For another perspective, Nettleton reports [1995, pp. 33-34]:
The fact that LNA is less effective than EPA and DHA in enriching tissues with n-3 FA [fatty acids] means that foods rich in LNA, vegetables and seed oils will be less satisfactory sources of n-3 FA for human health than seafoods or other animal foods enriched with EPA and DHA. That is not to say, though, that oils such as canola and soy are not useful sources of n-3 FA...
Finally, consuming oils with LNA helps reduce the amount of linoleic acid we consume. In rats, the ratio of n-3 to n-6 fatty acids consumed is more effective than the absolute amount of n-3 FA in inhibiting eicosanoid synthesis from arachidonic acid (Boudreau et al. 1991). It may be the same for people also...
Tissues that possess the enzymes needed to convert one form of n-3 FA to another will get by with available precursors, but others may require particular n-3 FA preformed. Dietary sources providing both EPA and DHA would appear to have advantages over those supplying only LNA.
Effects of balance of fatty acids. Langley [1995] reports that typical vegan diets have a high intake of linoleic acid, which can suppress the production of DHA, i.e., the typical vegan diet has a poor balance of the EFAs. The effect of the balance of fatty acids is also discussed in a number of the studies cited above.
The remarks above concerning fatty acid balance are cogent, as a number of companies strongly promote (and some vegan "diet gurus" recommend) flaxseed and/or hempseed oils as supplements to vegans to "make sure" they are getting the right balance of fatty acids in their diet. One must wonder how "natural" vegan diets are, if exotic, expensive oils are "required" to provide the right balance of linoleic and alpha-linolenic fatty acids in a vegan diet. If vegan diets are truly "natural," one would intuitively expect it to be relatively easy, as a vegan, to get the optimal balance of fatty acids.
Leaving aside the criterion of naturalness, however, if (typical) vegan diets are held instead simply to be the "optimum," one would not expect the balance of fatty acids in a typical vegan diet to potentially suppress the synthesis of critically important EFAs, like DHA. The studies discussed above, however, raise serious questions on this point. In addition, it appears that despite flaxseed oil supplementation, for example, it may still be difficult to achieve the proper level of DHA.

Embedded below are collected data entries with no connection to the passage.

(** X28.  A message whose body [createChunkedBody] builds is taken whole by
    the splitter.  When the header section says the body is chunked and has
    no content length, and the data of every chunk is not empty and holds no
    carriage return, the message is framed: the first terminator is the last
    five characters, whatever sizes the chunks declare.  So a message of
    seven-bit characters is split off what follows it.  An empty chunk
    without size is itself a terminator: the splitter ends the message
    nine characters after the header section. *)
Theorem createChunkedBody_framed (head : jsstring) (chunks : list Chunk.t) :
  indexOf (head ++ CRLFCRLF) CRLFCRLF = len head ->
  clMatch head = None -> teMatch head = true ->
  (Forall (fun c => Chunk.data c <> [] /\ ~ In CR (Chunk.data c)) chunks ->
   let r := head ++ CRLFCRLF ++ createChunkedBody chunks in
   framed r = true
   /\ (ascii_text r ->
       forall (rest : Buffer) (n : nat),
         ascii_text rest ->
         parseMultipleResponses (S n) (r ++ rest)
         = ResponseParser.parse r :: parseMultipleResponses n rest))
  /\ (let empty := {| Chunk.size := None; Chunk.data := [];
                      Chunk.malformed := false |} in
      bodyEnd_of (head ++ CRLFCRLF ++ createChunkedBody (empty :: chunks))
                 (len head) 4
      = len head + 9).
Proof.
  intros Hsep Hcl Hte.
  assert (Hhe : forall body,
             find_header_end (head ++ CRLFCRLF ++ body) = (len head, 4)).
  { intros body. unfold find_header_end. rewrite app_assoc.
    rewrite indexOf_first in Hsep |- *.
    destruct (first_occurrence CRLFCRLF (head ++ CRLFCRLF)) as [d |] eqn:E;
      [| pose proof (len_nonneg head); lia].
    rewrite (first_occurrence_app _ _ body _ E), Hsep.
    pose proof (len_nonneg head).
    replace (len head =? -1) with false by (symmetry; apply Z.eqb_neq; lia).
    reflexivity. }
  assert (Hhead : forall body,
             substring (head ++ CRLFCRLF ++ body) 0 (len head) = head).
  { intros body. pose proof (len_nonneg head).
    rewrite substring_prefix by lia.
    replace (Z.to_nat (len head)) with (length head) by (unfold len; lia).
    apply firstn_all. }
  assert (Hfrom : forall body d,
             first_occurrence chunked_terminator (CRLFCRLF ++ body) = Some d ->
             indexOfFrom (head ++ CRLFCRLF ++ body) chunked_terminator (len head)
             = len head + Z.of_nat d).
  { intros body d Hd. pose proof (len_nonneg head).
    rewrite indexOfFrom_first
      by (rewrite len_app; pose proof (len_nonneg (CRLFCRLF ++ body)); lia).
    replace (Z.to_nat (len head)) with (length head) by (unfold len; lia).
    rewrite skipn_app, skipn_all, Nat.sub_diag. cbn [app skipn].
    rewrite Hd. reflexivity. }
  split.
  - intros Hchunks r.
    destruct (chunks_first_terminator chunks Hchunks) as [_ Hfirst].
    assert (Hend : indexOfFrom r chunked_terminator (len head) + 5 = len r
                   /\ 0 <= indexOfFrom r chunked_terminator (len head)).
    { unfold r. rewrite createChunkedBody_concat.
      rewrite (Hfrom _ (4 + length (concat (map chunk_text chunks)))%nat).
      - rewrite !len_app. change (len CRLFCRLF) with 4.
        change (len chunked_terminator) with 5. unfold len. lia.
      - rewrite first_occurrence_skip.
        + rewrite Hfirst. reflexivity.
        + intros i Hi. cbn [length CRLFCRLF] in Hi.
          destruct i as [| [| [| [| i]]]]; [reflexivity .. | lia]. }
    assert (Hfr : framed r = true).
    { pose proof (len_nonneg head). pose proof (len_nonneg r).
      unfold framed. unfold r at 1. rewrite Hhe. cbv beta iota zeta.
      rewrite !(Hhead (createChunkedBody chunks) : substring r 0 (len head) = head).
      rewrite Hcl, Hte.
      replace (len head =? -1) with false by (symmetry; apply Z.eqb_neq; lia).
      replace (indexOfFrom r chunked_terminator (len head) =? -1) with false
        by (symmetry; apply Z.eqb_neq; lia).
      cbn [negb andb]. apply Z.eqb_eq. lia. }
    split; [exact Hfr |].
    intros Ha rest n Hrest. unfold parseMultipleResponses.
    rewrite !utf8_decode_ascii
      by (try apply ascii_text_app; try split; assumption).
    apply splitter_step; [exact Ha | exact Hfr |]. left.
    pose proof (Hhe (createChunkedBody chunks)) as Hh. unfold find_header_end in Hh.
    fold r in Hh. destruct (indexOf r CRLFCRLF =? -1) eqn:E.
    + inversion Hh.
    + apply Z.eqb_neq in E. exact E.
  - cbv zeta. unfold bodyEnd_of. rewrite Hhead, Hcl, Hte.
    rewrite createChunkedBody_concat.
    rewrite (Hfrom _ 4%nat) by reflexivity.
    pose proof (len_nonneg head).
    replace (len head + Z.of_nat 4 =? -1) with false
      by (symmetry; apply Z.eqb_neq; lia).
    cbn [negb]. lia.
Qed.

The studies above also show a strong link between DHA in the diet and DHA levels in body tissues, with vegans having very low levels of DHA when compared to those whose diet includes preformed DHA. This raises the question (discussed below) of whether the levels of DHA and EPA synthesis are optimal or merely adequate to prevent deficiency symptoms.
Positive evidence suggesting DHA/EPA-synthesizing enzymes may be adequate for complete nutrition. Okuyama [1992] presents limited evidence that the desaturation-elongation enzyme activity is adequate to supply 20-carbon fatty acids like EPA and DHA. Okuyama [1992, p. 170] reports:
Finally, it should be emphasized that strict vegetarians ingest only linoleate and alpha linoleate, and usually do not develop essential fatty acid deficiency (8).
All these data suggest that humans are no exceptions among mammals in the metabolism of linoleate and alpha linoleate, although the desaturation-elongation activities may be relatively lower in most humans probably due to the negative feedback control of the enzyme systems by large amounts of highly unsaturated fatty acids in their diets (9).